L’éloignement fait perdre aux hommes, ainsi qu’aux décorations de théâtre, les traits trop durs qui en altèrent la beauté, et leur donne ainsi un aspect agréable. Les absents sont des morts que notre cœur absout et glorifie, et qui seront béatifiés s’ils ressuscitent un jour.


Aimer de bonne heure et se marier tard, c’est entendre chanter le matin une alouette en l’air et en manger le soir une rôtie à son souper.

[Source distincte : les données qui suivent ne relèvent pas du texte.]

(* ===== verification/Posture.v ===== *)
(** * Operational posture (crates/nightshiftd/src/diagnostic_posture.rs)

    The typed reading of diagnostic artifacts: a closed inventory of what must be
    diagnosed, the receiver's inputs, the schedule each entry must recur under and the
    evidence that it did; each entry assessed, and the axes and headline derived. *)
From S2P Require Import Prelude Text External Currentness Diagnostic DiagnosticV2.
Local Open Scope string_scope.

(** ** Data *)

Record DiagnosticKey := {
  dk_question_id : string;
  dk_subject_id : string;
  dk_profile_id : string;
  dk_vantage_id : string
}.

#[global] Instance DiagnosticKey_eq_dec : EqDecision DiagnosticKey.
Proof. solve_decision. Defined.

Inductive Requirement := Requirement_Mandatory | Requirement_Optional | Requirement_Excluded.

#[global] Instance Requirement_eq_dec : EqDecision Requirement.
Proof. solve_decision. Defined.

Record RequiredStateBinding := {
  rb_kind : string;
  rb_value : string
}.

Record ContractBinding := {
  cb_producer_node_id : string;
  cb_producer_build : SemanticIdentityV1;
  cb_producer_cohort : SemanticIdentityV1;
  cb_question : SemanticIdentityV1;
  cb_profile : SemanticIdentityV1;
  cb_profile_semantic_id : option string;
  cb_vantage : SemanticIdentityV1;
  cb_state_model : SemanticIdentityV1;
  cb_evaluator : SemanticIdentityV1;
  cb_threshold_policy : SemanticIdentityV1;
  cb_projection : ProjectionV1;
  cb_subject : SubjectV1;
  cb_claim_id : string
}.

Record InventoryEntry := {
  ie_binding : ContractBinding;
  ie_requirement : Requirement;
  ie_required_state_bindings : list RequiredStateBinding;
  ie_max_age_seconds : N
}.

Inductive DeliveryStanding :=
| Delivery_Qualified
| Delivery_PartialDelivery
| Delivery_Failed
| Delivery_NotConfigured
| Delivery_NotRequired.

#[global] Instance DeliveryStanding_eq_dec : EqDecision DeliveryStanding.
Proof. solve_decision. Defined.

Record PosturePolicy := {
  pp_schema : string;
  pp_policy_id : string;
  pp_generation : string;
  pp_subject : SubjectV1;
  pp_role : SemanticIdentityV1;
  pp_delivery_required : bool;
  pp_inventory : list InventoryEntry
}.

Inductive DiagnosticInputStatus :=
| Input_Delivered (artifact : DiagnosticExecution)
| Input_NoResponse
| Input_AcquisitionFailed (reason : string)
| Input_NotConfigured.

Record DiagnosticInput := {
  in_key : DiagnosticKey;
  in_status : DiagnosticInputStatus
}.

Record DiagnosticInputs := {
  is_schema : string;
  is_inputs_id : string;
  is_inputs : list DiagnosticInput
}.

Inductive Standing :=
| Standing_Current
| Standing_SupportExpired
| Standing_SupportUnknown
| Standing_SupportUnsupported
| Standing_SupportContradictory
| Standing_SupportBlind
| Standing_ClockUnqualified
| Standing_FutureDated
| Standing_Stale
| Standing_StateMismatch
| Standing_BindingMismatch
| Standing_NoResponse
| Standing_AcquisitionFailed
| Standing_NotConfigured
| Standing_Missing
| Standing_DuplicateInput
| Standing_Excluded.

#[global] Instance Standing_eq_dec : EqDecision Standing.
Proof. solve_decision. Defined.

Inductive OperatorStatus :=
| Status_Clean
| Status_ConditionPresent
| Status_ExplicitlyAbsent
| Status_PartialEvidence
| Status_Refused
| Status_Unsupported
| Status_Contradictory
| Status_PairwiseOnly
| Status_StateIncompatible
| Status_InsufficientCoherence
| Status_CoverageNarrowed
| Status_CoverageMissing
| Status_Unknown
| Status_NotApplicable
| Status_ClockUnqualified
| Status_Stale
| Status_FutureDated
| Status_StateMismatch
| Status_BindingMismatch
| Status_NoResponse
| Status_AcquisitionFailed
| Status_NotConfigured
| Status_Missing
| Status_DuplicateInput
| Status_Excluded.

#[global] Instance OperatorStatus_eq_dec : EqDecision OperatorStatus.
Proof. solve_decision. Defined.

Record ArtifactRef := {
  ax_contract_schema : option string;
  ax_profile_semantic_id : option string;
  ax_artifact_id : string;
  ax_request_id : string;
  ax_run_id : string;
  ax_attempt_interval : AcquisitionInterval;
  ax_key : DiagnosticKey;
  ax_claim_id : option string;
  ax_claim : option DiagnosticClaim;
  ax_dependency_acquisitions : list AcquisitionInterval
}.

#[global] Instance ArtifactRef_eq_dec : EqDecision ArtifactRef.
Proof. solve_decision. Defined.

Record NqClaimTrace := {
  tr_artifact_id : string;
  tr_evaluator : SemanticIdentityV1;
  tr_threshold_policy : SemanticIdentityV1;
  tr_projection : ProjectionV1;
  tr_primary_claim : option DiagnosticClaim;
  tr_primary_state_bindings : list StateBindingV1;
  tr_outcome : DiagnosticOutcome;
  tr_input_failures : list DiagnosticInputFailureTrace;
  tr_limitations : list LimitationV1;
  tr_nonclaims : list string
}.

Record EntryAssessment := {
  ea_key : DiagnosticKey;
  ea_requirement : Requirement;
  ea_standing : Standing;
  ea_status : OperatorStatus;
  ea_artifact : option ArtifactRef;
  ea_nq_trace : option NqClaimTrace;
  ea_reason : string
}.

Record SchedulePolicy := {
  sp_schedule_id : string;
  sp_first_due_at : string;
  sp_cadence_seconds : N;
  sp_jitter_bound_seconds : N;
  sp_max_execution_budget_seconds : N;
  sp_standing_window_seconds : N
}.

#[global] Instance SchedulePolicy_eq_dec : EqDecision SchedulePolicy.
Proof. solve_decision. Defined.

Record ScheduleObligation := {
  so_key : DiagnosticKey;
  so_policy : SchedulePolicy
}.

Record RunSlot := {
  rs_slot_id : string;
  rs_schedule_id : string;
  rs_occurrence : N;
  rs_key : DiagnosticKey;
  rs_due_at : string;
  rs_budget_seconds : N
}.

#[global] Instance RunSlot_eq_dec : EqDecision RunSlot.
Proof. solve_decision. Defined.

Record InvocationAttempt := {
  at_attempt_id : string;
  at_slot_id : string;
  at_request_id : string;
  at_started_at : string
}.

#[global] Instance InvocationAttempt_eq_dec : EqDecision InvocationAttempt.
Proof. solve_decision. Defined.

Inductive RunSlotEvidence :=
| Slot_Completed (attempt : InvocationAttempt) (completed_at : string) (artifact : ArtifactRef)
| Slot_Active (attempt : InvocationAttempt)
| Slot_Blocked (reason : string)
| Slot_Missed (reason : string).

Record RecurrenceRecord := {
  rr_key : DiagnosticKey;
  rr_policy : SchedulePolicy;
  rr_slot : RunSlot;
  rr_evidence : RunSlotEvidence
}.

Record RecurrenceEvidence := {
  re_schema : string;
  re_recurrence_id : string;
  re_obligations : list ScheduleObligation;
  re_records : list RecurrenceRecord;
  re_delivery : DeliveryStanding
}.

Inductive RecurrenceStanding :=
| Recurrence_Current
| Recurrence_Active
| Recurrence_Overdue
| Recurrence_Blocked
| Recurrence_Missed
| Recurrence_Invalid
| Recurrence_ObligationMissing
| Recurrence_ObligationDuplicate
| Recurrence_RecordMissing
| Recurrence_RecordDuplicate.

#[global] Instance RecurrenceStanding_eq_dec : EqDecision RecurrenceStanding.
Proof. solve_decision. Defined.

Record RecurrenceAssessment := {
  rc_key : DiagnosticKey;
  rc_requirement : Requirement;
  rc_standing : RecurrenceStanding;
  rc_slot_id : option string;
  rc_records : list RecurrenceRecord;
  rc_reason : string
}.

Inductive CompletenessAxis := Completeness_Complete | Completeness_Incomplete.

#[global] Instance CompletenessAxis_eq_dec : EqDecision CompletenessAxis.
Proof. solve_decision. Defined.

Inductive ConditionAxis := ConditionAxis_Clean | ConditionAxis_ConditionPresent | ConditionAxis_Unresolved.

#[global] Instance ConditionAxis_eq_dec : EqDecision ConditionAxis.
Proof. solve_decision. Defined.

Inductive CoverageAxis := CoverageAxis_Complete | CoverageAxis_Narrowed | CoverageAxis_Absent.

#[global] Instance CoverageAxis_eq_dec : EqDecision CoverageAxis.
Proof. solve_decision. Defined.

Inductive RecurrenceAxis := RecurrenceAxis_Current | RecurrenceAxis_Incomplete.

#[global] Instance RecurrenceAxis_eq_dec : EqDecision RecurrenceAxis.
Proof. solve_decision. Defined.

Inductive Headline := Headline_Clean | Headline_ConditionPresent | Headline_Incomplete.

#[global] Instance Headline_eq_dec : EqDecision Headline.
Proof. solve_decision. Defined.

Record InputTrace := {
  it_key : DiagnosticKey;
  it_receiver_status : string;
  it_artifact_id : option string
}.

Record OperationalPosture := {
  op_schema : string;
  op_posture_id : string;
  op_evaluator : SemanticIdentityV1;
  op_policy : PosturePolicy;
  op_schedule_obligations : list ScheduleObligation;
  op_input_evidence : DiagnosticInputs;
  op_present_support : option QualifiedSupportV1;
  op_recurrence_evidence : RecurrenceEvidence;
  op_evaluated_at : string;
  op_inventory_valid : bool;
  op_all_inputs : list InputTrace;
  op_unexpected_inputs : list InputTrace;
  op_assessments : list EntryAssessment;
  op_recurrence : list RecurrenceAssessment;
  op_completeness : CompletenessAxis;
  op_condition : ConditionAxis;
  op_coverage : CoverageAxis;
  op_recurrence_axis : RecurrenceAxis;
  op_delivery : DeliveryStanding;
  op_current : bool;
  op_headline : Headline
}.

Inductive ProjectionVisibility := Projection_Shown | Projection_Omitted.

#[global] Instance ProjectionVisibility_eq_dec : EqDecision ProjectionVisibility.
Proof. solve_decision. Defined.

Record OperatorProjectionSlot := {
  os_visibility : ProjectionVisibility;
  os_item : EntryAssessment
}.

Record OperatorProjection := {
  oj_schema : string;
  oj_projection_id : string;
  oj_source_posture_id : string;
  oj_source_generation : string;
  oj_source_evaluated_at : string;
  oj_slots : list OperatorProjectionSlot;
  oj_recurrence : list RecurrenceAssessment;
  oj_completeness : CompletenessAxis;
  oj_condition : ConditionAxis;
  oj_coverage : CoverageAxis;
  oj_recurrence_axis : RecurrenceAxis;
  oj_delivery : DeliveryStanding;
  oj_headline : Headline
}.

(** [BTreeSet<DiagnosticKey>] and the derived order, field by field. *)
Definition key_tuple (k : DiagnosticKey) : string * string * string * string :=
  (dk_question_id k, dk_subject_id k, dk_profile_id k, dk_vantage_id k).
#[global] Instance DiagnosticKey_countable : Countable DiagnosticKey.
Proof.
  refine (inj_countable' key_tuple
    (fun '(q, s, p, v) => {| dk_question_id := q; dk_subject_id := s;
                             dk_profile_id := p; dk_vantage_id := v |}) _).
  by intros [].
Defined.

Definition then_compare (c d : comparison) : comparison :=
  match c with Eq => d | c => c end.
Definition key_compare (a b : DiagnosticKey) : comparison :=
  then_compare (String.compare (dk_question_id a) (dk_question_id b))
    (then_compare (String.compare (dk_subject_id a) (dk_subject_id b))
      (then_compare (String.compare (dk_profile_id a) (dk_profile_id b))
        (String.compare (dk_vantage_id a) (dk_vantage_id b)))).
Definition key_ltb (a b : DiagnosticKey) : bool :=
  match key_compare a b with Lt => true | _ => false end.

La vanité des hommes peut présumer plus facilement que leurs cœurs l’amour dont une femme est susceptible, car la vanité se flatte plus que le cœur ne devine ; mais nous traitons bien cruellement ces ames concentrées, dont la chaleur ne se manifeste qu’en souffrant nos froideurs, dont l’amour ne se prouve que par leur fidélité, qui ressemblent à ce puits magique qui se remplissait toujours à mesure qu’on le vidait, mais sans jamais déborder. Le mérite des femmes ne brille jamais davantage qu’après la lune de miel, et il faut les épouser pour les aimer.


La joie des ames tendres est pudique, elles montrent plutôt encore leurs blessures que leurs transports, parce qu’elles ne croient mériter ni les unes ni les autres ; ou bien si elles les montrent, ce n’est qu’à travers une larme qui les voile.

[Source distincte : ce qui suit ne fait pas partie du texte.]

Lemma check_claim_ok artifact selected bindings omitted claim s s' :
  check_claim artifact selected bindings omitted claim s = Ok s' ->
  (determinate_claim (cl_status claim) = true -> cl_dependency_input_ids claim <> []) /\
  Forall (fun id => is_Some (selected !! id)) (cl_dependency_input_ids claim) /\
  (forall c, cl_condition_effect claim = Some c -> determinate_condition c = true ->
     cl_status claim = Claim_Established).
Proof.
  destruct s as [ids any]. unfold check_claim. intros H. inv_ok H. res_simpl. split; [|split].
  - apply andb_false_iff in Hok2. intros Hd. destruct Hok2 as [Hn|Hn]; [congruence|].
    by apply bool_decide_eq_false in Hn.
  - eapply (fold_try_Forall _ _) with (2 := Hok4). intros id deps deps' Hid. inv_ok Hid. res_simpl.
    test_simpl. by apply bool_decide_eq_true in Hok14.
  - intros c Hc Hd. revert H.
    lazymatch goal with H : check_condition_effect _ _ _ _ = Ok _ |- _ => rename H into He end.
    intros _. unfold check_condition_effect in He. inv_ok He. res_simpl. rewrite Hc in *. simpl in *.
    rewrite Hd in Hok13. simpl in Hok13. by apply negb_false_iff, bool_decide_eq_true in Hok13.
Qed.

Lemma check_claims_keys artifact selected bindings omitted claim s s' :
  check_claim artifact selected bindings omitted claim s = Ok s' ->
  cl_claim_id claim ∉ s.1 /\ s'.1 = {[cl_claim_id claim]} ∪ s.1.
Proof.
  destruct s as [ids any]. unfold check_claim. intros H. inv_ok H. subst s'. simpl.
  by apply insert_unique_ok in Hok1.
Qed.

L’imagination ne peut retracer dans ses tableaux que le passé ou l’avenir, le présent échappe å ses pinceaux ; ainsi l’eau de rose perd, dit-on, sa vertu au moment où les rosiers fleurissent.


Les femmes ressemblent aux maisons espagnoles, qui ont beaucoup de portes et peu de fenêtres ; il est plus facile de pénétrer dans leur cœur que d’y lire.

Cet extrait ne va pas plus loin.